TASK BRIEF —
Output a verbatim copy of the data, cut off after the line that contains "the binary implements, so".

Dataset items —

(* ===== verification/McpTools.v ===== *)
(** * The tools of the management interface

    Models [crates/spt-mcp/src/tools.rs]: the tools, what each is called, what it
    says of itself, and what it does with its arguments, the sources
    ([sources.rs]) and the controller ([controller.rs]).  The sources only read
    the state of the program and the controller changes it; both are interfaces
    the binary implements, so they are classes over an abstract state [W]. *)

From S2P Require Import Prelude Bytes Text Schema McpPolicy.

(** ** What a tool may use *)

(** Code that may fail and may change the state. *)
Definition McpM (W A : Type) : Type := W -> Result McpError A * W.
#[export] Instance mcp_ret {W} : MRet (McpM W) := fun _ a w => (Ok a, w).
#[export] Instance mcp_bind {W} : MBind (McpM W) := fun _ _ k m w =>
  match m w with (Ok a, w') => k a w' | (Err e, w') => (Err e, w') end.

Definition lift {W A} (r : Result McpError A) : McpM W A := fun w => (r, w).

(** [ConfigSource] and [StateSource]. *)
Class ConfigSource (W : Type) := {
  cs_effective : W -> Result McpError Json;
  cs_redacted : W -> Result McpError Json;
  cs_profiles : W -> Result McpError Json;
  cs_forwards : W -> Result McpError Json;
  cs_dns_records : W -> Result McpError Json;
  cs_mcp_policy : W -> Result McpError Json;
  cs_service_definition : W -> Result McpError Json;
  cs_snmp_mib : W -> Result McpError Json
}.

Class StateSource (W : Type) := {
  ss_status : W -> Result McpError Json;
  ss_stats_summary : W -> Result McpError Json;
  ss_sessions_current : W -> Result McpError Json;
  ss_events_recent : W -> Result McpError Json;
  ss_logs_recent : W -> Result McpError Json;
  ss_metrics : W -> Result McpError Json;
  ss_diagnostics_recent : W -> Result McpError Json;
  ss_benchmarks_recent : W -> Result McpError Json
}.

Definition read_with {W} (f : W -> Result McpError Json) : McpM W Json := fun w => (f w, w).

(** [Controller]. *)
Class Controller (W : Type) := {
  ctl_reload : McpM W ();
  ctl_failover : string -> option string -> McpM W ();
  ctl_profile_start : string -> McpM W ();
  ctl_profile_stop : string -> McpM W ();
  ctl_forward_add : string -> Forward -> McpM W ();
  ctl_forward_remove : string -> string -> McpM W ();
  ctl_session_close : string -> McpM W ();
  ctl_session_drain : string -> Z -> McpM W Json;
  ctl_stats_subscribe : Z -> McpM W ();
  ctl_events_subscribe : McpM W ();
  ctl_run_benchmark : Json -> McpM W Json
}.

(** [ToolContext]: whether there is a notification sender, and the bridge to
    the log filter. *)
Record ToolContext (W : Type) := mkToolContext {
  notification_sender : bool;
  log_reload : option (string -> W -> Result string () * W)
}.
Arguments mkToolContext {W}.
Arguments notification_sender {W}.
Arguments log_reload {W}.

(** ** The tools *)

Definition quote_text : string := String quote "".

Definition empty_schema : Json :=
  obj [("type", JString "object"); ("properties", obj []); ("additionalProperties", JBool false)].

Inductive Tool :=
| ConfigValidate
| ConfigDoctor
| ConfigRender
| ProfileList
| ProfileShow
| ForwardList
| ForwardExplain
| TunnelStatus
| StatsSummary
| StatsExport
| SessionList
| SessionShow
| LogTail
| ObserveMetrics
| ServiceRender
| KeyInspect
| SecretList
| DnsQuery
| ProfileSet
| ProfileStop
| ForwardAdd
| ForwardRemove
| TunnelReload
| TunnelFailover
| DiagnoseRun
| DiagnoseBundle
| BenchmarkRun
| BenchmarkReportExport
| DnsRecordAdd
| DnsRecordRemove
| EventTest
| SecretSetRef
| SessionClose
| SessionDrain
| StatsSubscribe
| EventsSubscribe
| LogSetLevel.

EXERCISE ANSWER —
(* ===== verification/McpTools.v ===== *)
(** * The tools of the management interface

    Models [crates/spt-mcp/src/tools.rs]: the tools, what each is called, what it
    says of itself, and what it does with its arguments, the sources
    ([sources.rs]) and the controller ([controller.rs]).  The sources only read
    the state of the program and the controller changes it; both are interfaces
    the binary implements, so they are classes over an abstract state [W]. *)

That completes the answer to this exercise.